> **WHAT YOU WILL DO**
Copy the entries exactly, through the "h_kill <$> hs" line.

> **GIVEN RECORDS**
(** The pods of a handled kill are a listing of the node, if its verdict needs one. *)
Definition listed (h : handled) : Prop :=
  verdict_of o (h_kill h) (h_pods h) = Ignored ∨
  ∃ w, list_pods (W := W) (nodeName o) w = inl (h_pods h).

(** What the agent has counted and requested since world [w0] is that of the verdicts
    on the kills it has read, in order: all of them but, if it has returned because pods
    could not be listed, the last, of which only the capture is counted. *)
Definition accounted (w0 : W) (s : sys K W error) : Prop :=
  ∃ hs last,
    adds (metrics o) w0 (s_world s) (tallies (history hs) ++ last) (requests_of o (history hs)) ∧
    h_kill <$> hs = take (length hs) (s_kills s) ∧ Forall listed hs ∧
    (last = [] ∧ length hs = released (s_kernel s) ∨
     last = [captured] ∧ S (length hs) = released (s_kernel s) ∧
       ∃ err w, s_outcome s = Returned (Some err) ∧ list_pods (W := W) (nodeName o) w = inr err).

(** How many unread events the ring buffer holds. *)
Definition event_capacity : nat := ring_capacity (sizeof event_t).

(** What is known of a kill on record. *)
Definition genuine (kl : kill K) : Prop :=
  match kl with
  | Steady k v => ∃ oc, oom_at lo (kmem k) oc v
  | Torn sample => Z.of_nat (length sample) = sizeof event_t
  end.

(** The invariant of a run that starts in world [w0]. *)
Record consistent (w0 : W) (s : sys K W error) : Prop := {
  con_submitted : submitted (s_kernel s) = sample_of <$> s_kills s;
  con_genuine : Forall genuine (s_kills s);
  con_outstanding : outstanding (s_kernel s) = 0%nat;
  con_released : (released (s_kernel s) <= length (s_kills s))%nat;
  con_room : (length (s_kills s) <= released (s_kernel s) + event_capacity)%nat;
  con_accounted : accounted w0 s;
}.

Hypothesis wf : wf_tracer o.
Hypothesis same_totalpages : oc_totalpages lo = oc_totalpages (layout_of a).
Hypothesis others_frame : ∀ w w', others w w' →
  patches w' = patches w ∧ ∀ v ls, count w' v ls = count w v ls.

(** The probe releases nothing. *)
Lemma released_kill (k k' : K) kl : kill_step k kl k' → released k' = released k.
Proof using HRL.
  clear wf others_frame others HO same_totalpages.
  intros (meantime & ctx & r & Hm & Hp & _). destruct (Hm last_call) as (_ & _ & Hrel).
  pose proof (released_reserve k (sizeof event_t) 0) as Hr.
  rewrite probe_runs in Hp. unfold oom_kill_process, reserved in *.
  crush_match; simplify_eq/=; by rewrite ?released_submit, ?Hrel.
Qed.

(** It submits after what is there. *)
Lemma submitted_kill (k k' : K) kl :
  kill_step k kl k' → ∃ more, submitted k' = submitted k ++ more.
Proof using HL HO.
  clear wf others_frame others same_totalpages.
  intros (meantime & ctx & r & Hm & Hp & _). destruct (Hm last_call) as (Hsub & _ & _).
  destruct (probe_completes sp a kenv lo meantime k ctx) as (k2 & Hp' & Hc).
  rewrite Hp in Hp'. injection Hp' as -> <-. revert Hc. unfold completed.
  destruct (ringbuf_reserve k (sizeof event_t) 0) as [[e|] k1] eqn:Hr; cbn [fst].
  - rewrite bool_decide_eq_true_2 by eauto. intros (_ & _ & _ & s & -> & _). exists [s].
    rewrite Hsub. unfold reserved. rewrite Hr. cbn [snd].
    by destruct (reserve_event k e k1 Hr) as (_ & _ & -> & _).
  - rewrite bool_decide_eq_false_2 by (by intros [??]). intros (_ & _ & ->). exists [].
    by rewrite app_nil_r.
Qed.

(** The probe on a kill: its sample if there is room, and nothing else. *)
Lemma probe_submits (k k' : K) kl kills :
  kill_step k kl k' → submitted k = sample_of <$> kills →
  submitted k' = sample_of <$> record_kill k kl kills ∧
  outstanding k' = outstanding k ∧ released k' = released k ∧
  (is_Some (ringbuf_reserve k (sizeof event_t) 0).1 → genuine kl).
Proof using HL HRL HO same_totalpages.
  clear wf others_frame others. intros Hk Hs. pose proof (released_kill k k' kl Hk) as Hrel.
  destruct Hk as (meantime & ctx & r & Hm & Hp & Hkl). destruct (Hm last_call) as (Hsub & Hout & _).
  destruct (probe_completes sp a kenv lo meantime k ctx) as (k2 & Hp' & Hc).
  rewrite Hp in Hp'. injection Hp' as -> <-. revert Hc. unfold record_kill, completed.
  destruct (ringbuf_reserve k (sizeof event_t) 0) as [[e|] k1] eqn:Hr; cbn [fst].
  2: { rewrite bool_decide_eq_false_2 by (by intros [??]). intros (_ & -> & ->).
       split_and!; [done..|]. by intros [??]. }
  rewrite bool_decide_eq_true_2 by eauto. intros (_ & Ho & Ho' & s & Hs' & Hlen).
  rewrite Ho', Hout, Ho. destruct (reserve_event k e k1 Hr) as (_ & _ & Hsk & _).
  assert (submitted (reserved k) = submitted k) as E by (unfold reserved; by rewrite Hr).
  rewrite fmap_app, <- Hs. destruct kl as [k0 v|sample]; cbn [fmap list_fmap sample_of genuine].
  - destruct Hkl as (-> & mem & Hu & Hv).
    destruct (probe_run sp a kenv lo mem meantime k ctx v (v_totalpages v) e k1)
      as (k2 & Hp' & Hs2 & _); [done|done|rewrite <- same_totalpages; by destruct Hv|done|].
    rewrite Hp in Hp'. injection Hp' as <-. split_and!; [exact Hs2|done..|]. intros _.
    exists (oc_arg a ctx). apply (oom_at_holds mem); [by destruct Hu|done].
  - pose proof (Hkl ltac:(by eexists)) as Hk'. split_and!; [done..|]. intros _.
    rewrite Hk', Hsub, E in Hs'. apply app_inj_tail in Hs' as [_ ->]. exact Hlen.
Qed.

> **OUTPUT OF THE EXERCISE**
(** The pods of a handled kill are a listing of the node, if its verdict needs one. *)
Definition listed (h : handled) : Prop :=
  verdict_of o (h_kill h) (h_pods h) = Ignored ∨
  ∃ w, list_pods (W := W) (nodeName o) w = inl (h_pods h).

(** What the agent has counted and requested since world [w0] is that of the verdicts
    on the kills it has read, in order: all of them but, if it has returned because pods
    could not be listed, the last, of which only the capture is counted. *)
Definition accounted (w0 : W) (s : sys K W error) : Prop :=
  ∃ hs last,
    adds (metrics o) w0 (s_world s) (tallies (history hs) ++ last) (requests_of o (history hs)) ∧
    h_kill <$> hs = take (length hs) (s_kills s) ∧ Forall listed hs ∧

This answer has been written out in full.